On 30 July 1963, Stephen Ward, former osteopath to the rich and powerful, heard the judge’s summing up at the conclusion of his Old Bailey trial and felt do desolate that he retreated to a friend’s flat, wrote a suicide note and swallowed barbiturates.
The next day, as Ward lay in a coma, the judge, Sir Archie Marshall, insisted that the jury bring in a verdict, and Ward was convicted of being a pimp living off the earnings of Christine Keeler and Mandy Rice-Davies. He died on 3 August.
Stephen Ward was obviously innocent. Keeler and Rice-Davies were not prostitutes, but hedonistic working class teenagers who slept around in search of a good time. Keeler, who was 19 when the Defence Minister, John Profumo, took a fancy to her, did not charge him for her services. Ward, who was a highly paid professional, did not live off the women: they sponged off him.
And even if the police and prosecution genuinely believed in his guilt, they certainly knew that on one of the two counts, he was being convicted on the testimony of a liar. Keeler had lied in an earlier case, she repeated the same lie on the witness stand in the Ward case, and the following December – 50 years ago this month – she pleaded guilty to perjury and went to prison.
The Ward case, the QC Geoffrey Robertson suggests, illustrates the warning that Lord Macauley had issued in 1831: “We know of no spectacle so ridiculous as the British public in one of its periodical fits of morality.”
The country had barely had time to absorb the shock of the Lady Chatterley trial, which concluded that it was okay for the public to read a novel in which people were described enjoying sex outside marriage, than they were exposed to the hedonistic, bed-hopping lifestyles of Stephen Ward, his young female friends, and his high society contacts. On the witness stand, Ward even uttered the scandalous suggestion that these young women had sex because they enjoyed it.
This was offensive and threatening to the mental world of the judge and the prosecutor, Mervyn Griffith-Jones – the same prosecutor who asked the jury in the Chatterley trial whether this was a book “you would even wish your wife or servants to read.” He told the jury that Ward was “thoroughly immoral man for no other reason than he was getting girls for himself and his friends” and that it was therefore “the highest public duty” to convict him.
Geoffrey Robertson has written this volume with a specific purpose. It is not a general account of the Profumo Affair – for that, I commend An English Affair by Richard Davenport-Hines, published earlier this year. His purpose is to have the case referred to the Criminal Cases Review Commission to get Ward’s conviction overturned.
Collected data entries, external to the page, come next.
(* ===== verification/Api.v ===== *)
(** * The HTTP API (internal/api/server.go, internal/api/guest.go)

    The control server of the daemon and the memory endpoint of its guests: the
    routes, the checks of each request, the calls they make and the status of
    the answer.  A request is given by its method, the decoded segments of its
    path, the values of the query parameter [name] and its body; decoding a body
    into a handler's structure is encoding/json's: the class [ApiJSON]. *)

From S2P Require Import Prelude GoStrings Paths IPNet Json Types Store Config PrivateNet Memory.
From S2P Require Import World FileCopy Host Manager SnapshotBundle Usage Wireguard.
Open Scope Z_scope.

(** ** Names *)

Definition is_lower (c : ascii) : bool := bool_decide (97 ≤ ascii_code c ≤ 122).
Definition is_upper (c : ascii) : bool := bool_decide (65 ≤ ascii_code c ≤ 90).
Definition label_end (c : ascii) : bool := is_lower c || is_digit c.
Definition label_char (c : ascii) : bool := label_end c || bool_decide (c = "-"%char).
Definition snapshot_start (c : ascii) : bool := is_upper c || is_lower c || is_digit c.
Definition snapshot_char (c : ascii) : bool :=
  snapshot_start c || bool_decide (c = "."%char ∨ c = "_"%char ∨ c = "-"%char).

Fixpoint last_char (s : string) : option ascii :=
  match s with "" => None | String c "" => Some c | String _ s' => last_char s' end.

(** ^[a-z0-9]([a-z0-9-]{0,61}[a-z0-9])?$ *)
Definition validDNSLabel (name : string) : bool :=
  match name with
  | "" => false
  | String c rest =>
      label_end c &&
      match last_char rest with
      | None => true
      | Some d => str_forall label_char rest && label_end d && bool_decide (String.length rest ≤ 62)%nat
      end
  end.

(** ^[A-Za-z0-9][A-Za-z0-9._-]{0,127}$ *)
Definition validSnapshotName (name : string) : bool :=
  match name with
  | "" => false
  | String c rest => snapshot_start c && str_forall snapshot_char rest && bool_decide (String.length rest ≤ 127)%nat
  end.

Definition validVMName `{UuidLib} (name : string) : bool :=
  if negb (validDNSLabel name) then false else negb (uuid_Parse_ok name).

Definition validRouteName (name : string) : bool := forallb validDNSLabel (Split name ".").

(** ** Requests and answers *)

(** The bodies of POST /vms and of a restore, which differ in the name of their
    first field. *)
Record vm_request := MkVMRequest {
  vr_Name : string;
  vr_VCPUs : Z;
  vr_MemoryMinMiB : Z;
  vr_MemoryMaxMiB : Z;
  vr_DiskBytes : Z;
  vr_DefaultHTTPPort : Z;
  vr_IdleSleepAfterSeconds : Z;
  vr_AutoWake : option bool;
  vr_PublicHTTP : bool;
}.
Record route_request := MkRouteRequest { rr_Name : string; rr_VMUUID : string; rr_Port : Z }.
Record signed_url_request := MkSignedURLRequest { sr_Hostname : string; sr_TTLSeconds : Z }.
Record snapshot_request := MkSnapshotRequest { ss_Name : string; ss_VMUUID : string }.
Record memory_hint := MkMemoryHint { mh_TargetMiB : option Z; mh_Report : GuestMemoryReport }.

Class ApiJSON := {
  decode_create : string → result vm_request;
  decode_restore : string → result vm_request;
  decode_settings : string → result UpdateVMParams;
  decode_route : string → result route_request;
  decode_hostname : string → result string;
  decode_signed_url : string → result signed_url_request;
  decode_snapshot : string → result snapshot_request;
  decode_memory_hint : string → result memory_hint;
}.

Record vmInfo := MkVMInfo { vi_VM : VM; vi_Hostname : string; vi_SSH : string; vi_URLs : list (string * string) }.
Record routeInfo := MkRouteInfo { ri_Route : Route; ri_Hostname : string; ri_URL : string }.

(** What [writeJSON] encodes, and the bytes of an export. *)
Inductive payload :=
  | PError (e : error)
  | PText (fields : list (string * string))
  | PJson (v : json)
  | PVM (vm : vmInfo)
  | PVMs (vms : list vmInfo)
  | PRoute (r : routeInfo)
  | PRoutes (rs : list routeInfo)
  | PSnapshot (s : Snapshot)
  | PSnapshots (ss : list Snapshot)
  | PBaseImage (md : BaseImageMetadata)
  | PUsage (u : VMResourceUsage)
  | PUsages (us : list VMResourceUsage)
  | PSignedURL (hostname url : string) (ttl : Z)
  | PMemory (u : MemoryHotplugUsage)
  | PPeers (ps : list (string * list string))
  | PBundle (bytes : string)
  | PBroken (e : error).          (* a bundle cut short, the JSON of the error behind it *)

Record response := MkResponse { rs_Status : Z; rs_Body : payload }.

Definition StatusOK : Z := 200.
Definition StatusCreated : Z := 201.
Definition StatusBadRequest : Z := 400.
Definition StatusForbidden : Z := 403.
Definition StatusNotFound : Z := 404.
Definition StatusMethodNotAllowed : Z := 405.
Definition StatusConflict : Z := 409.
Definition StatusInternalServerError : Z := 500.

Definition writeJSON `{FirecrackerVMM} (status : Z) (v : payload) : M World response := mret (MkResponse status v).
Definition writeError `{FirecrackerVMM} (status : Z) (e : error) : M World response := writeJSON status (PError e).

(** A call whose error becomes the answer, with a status that depends on it. *)
Definition or_error `{FirecrackerVMM} {A} (m : M World A) (status : error → Z) (k : A → M World response)
    : M World response :=
  r ← attempt m;
  match r with Err e => writeError (status e) e | Ok a => k a end.

(** The body, decoded, or 400. *)
Definition decoded `{FirecrackerVMM} {A} (body : result A) (k : A → M World response) : M World response :=
  match body with Err e => writeError StatusBadRequest e | Ok a => k a end.

(** [if cond { writeError(status, msg); return }]. *)
Definition refuse `{FirecrackerVMM} (b : bool) (status : Z) (e : error) (k : M World response) : M World response :=
  if b then writeError status e else k.

(** The status of an error: 404 for [ErrNotFound], and 409 for those listed. *)
Definition found_or (conflicts : list error) (e : error) : Z :=
  if bool_decide (e = ErrNotFound) then StatusNotFound
  else if bool_decide (e ∈ conflicts) then StatusConflict
  else StatusInternalServerError.

(** The signer of sign-in URLs: RouteAuthSigner. *)
Class RouteAuthSigner `{FirecrackerVMM} := SignedURL : string → Z → M World string.

Section server.
Context `{FirecrackerVMM, Env, SparseSeek, GoUnicode, UuidLib, Timestamps}.
Context `{Kernel, BundleCodec, GoQuote, WgTypes, ApiJSON, !RouteAuthSigner}.
Context (cfg : Config) (vmsDir : option string) (NetworkScript : string).
(** The proxy to notify, if there is one. *)
Context (proxy : option (M World unit)).

Definition reconcileProxy : M World unit :=
  match proxy with None => mret tt | Some reconcile => reconcile end.

Definition defaultHostname (name : string) : string := name +:+ "." +:+ TrimSuffix (BaseDomain cfg) ".".

Definition publicURL (hostname : string) : string :=
  if bool_decide (cd_HTTPSPort (Caddy cfg) = 443) then "https://" +:+ hostname
  else "https://" +:+ JoinHostPort hostname (FormatInt (cd_HTTPSPort (Caddy cfg))).

Definition with_idle (n : Z) (vm : VM) : VM :=
  MkVM (vm_UUID vm) (vm_Name vm) (vm_State vm) (vm_PrivateIP vm) (vm_VCPUs vm) (vm_MemoryMinMiB vm)
    (vm_MemoryMaxMiB vm) (vm_DiskBytes vm) (vm_DefaultHTTPPort vm) n (vm_LastStartedAt vm)
    (vm_LastActivityAt vm) (vm_StoppedAt vm) (vm_ArchivedDiskPath vm) (vm_BaseImageID vm) (vm_KernelID vm)
    (vm_BaseImageMetadata vm) (vm_AutoWake vm) (vm_PublicHTTP vm).

Definition vm_info (vm : VM) : vmInfo :=
  let hostname := defaultHostname (vm_Name vm) in
  let vm := if bool_decide (vm_IdleSleepAfterSeconds vm = 0)
            then with_idle (idle_DefaultSleepAfterSeconds (Idle cfg)) vm else vm in
  MkVMInfo vm hostname ("ssh " +:+ ssh_User (SSH cfg) +:+ "@" +:+ hostname) [("default", publicURL hostname)].
Definition vmInfos (vms : list VM) : list vmInfo := vm_info <$> vms.

Definition route_info (route : Route) : routeInfo :=
  let hostname := defaultHostname (rt_Name route) in MkRouteInfo route hostname (publicURL hostname).
Definition routeInfos (routes : list Route) : list routeInfo := route_info <$> routes.

Definition hostname_forbidden : string :=
  "/\: " +:+ String (ascii_of_nat 9) (String (ascii_of_nat 13) (String (ascii_of_nat 10) "")).

Definition normalizeRouteAuthHostname (hostname : string) : result string :=
  let hostname := NormalizeHostname hostname in
  let base := NormalizeHostname (BaseDomain cfg) in
  if is_empty hostname then Err (ErrOther "hostname is required") else
  if ContainsAny hostname hostname_forbidden then Err (ErrOther "hostname must be a hostname, not a URL") else
  if negb (bool_decide (hostname = base)) && negb (HasSuffix hostname ("." +:+ base))
  then Err (ErrOther "hostname must be a subdomain of the base domain") else Ok hostname.

(** The end of a handler that changes what Caddy must serve. *)
Definition reconciled (status : Z) (v : payload) : M World response :=
  or_error reconcileProxy (λ _, StatusInternalServerError) (λ _, writeJSON status v).

(** ** Virtual machines *)

Definition create_params (req : vm_request) : CreateVMParams :=
  MkCreateVMParams (vr_Name req) "" (vr_VCPUs req) (vr_MemoryMinMiB req) (vr_MemoryMaxMiB req)
    (vr_DiskBytes req) (vr_DefaultHTTPPort req) (vr_IdleSleepAfterSeconds req) "" "" ""
    (default false (vr_AutoWake req)) (bool_decide (is_Some (vr_AutoWake req))) (vr_PublicHTTP req).

Definition handleWarmBaseImage : M World response :=
  or_error (WarmBaseImageMetadata cfg) (λ _, StatusInternalServerError) (λ md, writeJSON StatusOK (PBaseImage md)).

Definition handleHealth : M World response := writeJSON StatusOK (PText [("status", "ok")]).

Definition handleListUsage (names : list string) : M World response :=
  or_error (ListVMResourceUsage cfg names) (λ _, StatusInternalServerError) (λ us, writeJSON StatusOK (PUsages us)).

Definition handleListVMs (names : list string) : M World response :=
  or_error (dbcall (Store.ListVMsMatching names)) (λ _, StatusInternalServerError)
    (λ vms, writeJSON StatusOK (PVMs (vmInfos vms))).

Definition handleGetVMUsage (vmUUID : string) : M World response :=
  or_error (VMResourceUsage_of cfg vmUUID) (found_or []) (λ u, writeJSON StatusOK (PUsage u)).

Definition handleGetVM (vmUUID : string) : M World response :=
  or_error (dbcall (Store.GetVM vmUUID)) (found_or [ErrUnsupportedSnapshotExport])
    (λ vm, writeJSON StatusOK (PVM (vm_info vm))).

Definition handleGetVMByName (name : string) : M World response :=
  or_error (dbcall (Store.GetVMByName name)) (found_or [ErrUnsupportedSnapshotExport])
    (λ vm, writeJSON StatusOK (PVM (vm_info vm))).

Definition handleCreateVM (body : string) : M World response :=
  decoded (decode_create body) (λ req,
  refuse (negb (validVMName (vr_Name req))) StatusBadRequest
    (ErrOther "name must be DNS-safe and must not be UUID-shaped")
  (or_error (CreateVM cfg (create_params req)) (λ _, StatusConflict)
  (λ vm, reconciled StatusCreated (PVM (vm_info vm))))).

Definition handleStartVM (vmUUID : string) : M World response :=
  or_error (StartVM cfg vmsDir NetworkScript vmUUID) (found_or [ErrAlreadyRunning])
    (λ vm, reconciled StatusOK (PVM (vm_info vm))).

Definition handleTouchVMActivity (vmUUID : string) : M World response :=
  or_error (dbcall (Store.GetVM vmUUID)) (found_or []) (λ vm,
  refuse (negb (bool_decide (vm_State vm = "running"))) StatusConflict ErrNotRunning
  (or_error (now ← db_now; dbcall (Store.TouchVMActivity now vmUUID)) (found_or []) (λ _,
  or_error (dbcall (Store.GetVM vmUUID)) (λ _, StatusInternalServerError) (λ vm,
  writeJSON StatusOK (PVM (vm_info vm)))))).

Definition handleUpdateVMSettings (vmUUID body : string) : M World response :=
  decoded (decode_settings body) (λ req,
  or_error (UpdateVM vmUUID req) (λ e, if bool_decide (e = ErrNotFound) then StatusNotFound else StatusBadRequest)
  (λ vm, reconciled StatusOK (PVM (vm_info vm)))).

Definition handleDeleteVM (vmUUID : string) : M World response :=
  or_error (DeleteVM cfg vmUUID) (found_or []) (λ _, reconciled StatusOK (PText [("status", "deleted")])).

Definition handleStopVM (vmUUID : string) : M World response :=
  or_error (StopVM vmUUID) (found_or []) (λ _, reconciled StatusOK (PText [("status", "stopped")])).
Robertson writes worthily about how the justice system must learn from its past mistakes, yet a mischievous voice in my head tells me there is another motive for wanting a formal reopening of the case.
Even now, after 50 years, a ridiculous number of documents relevant to this and other aspects of the Profumo Affair, including the official record of the Ward trial and all statements made to Lord Denning during his official inquiry, are under lock and key, with all public access denied. If the CCRC were onto the case, they might bring some of these hidden documents into public view, and who knows what would turn up.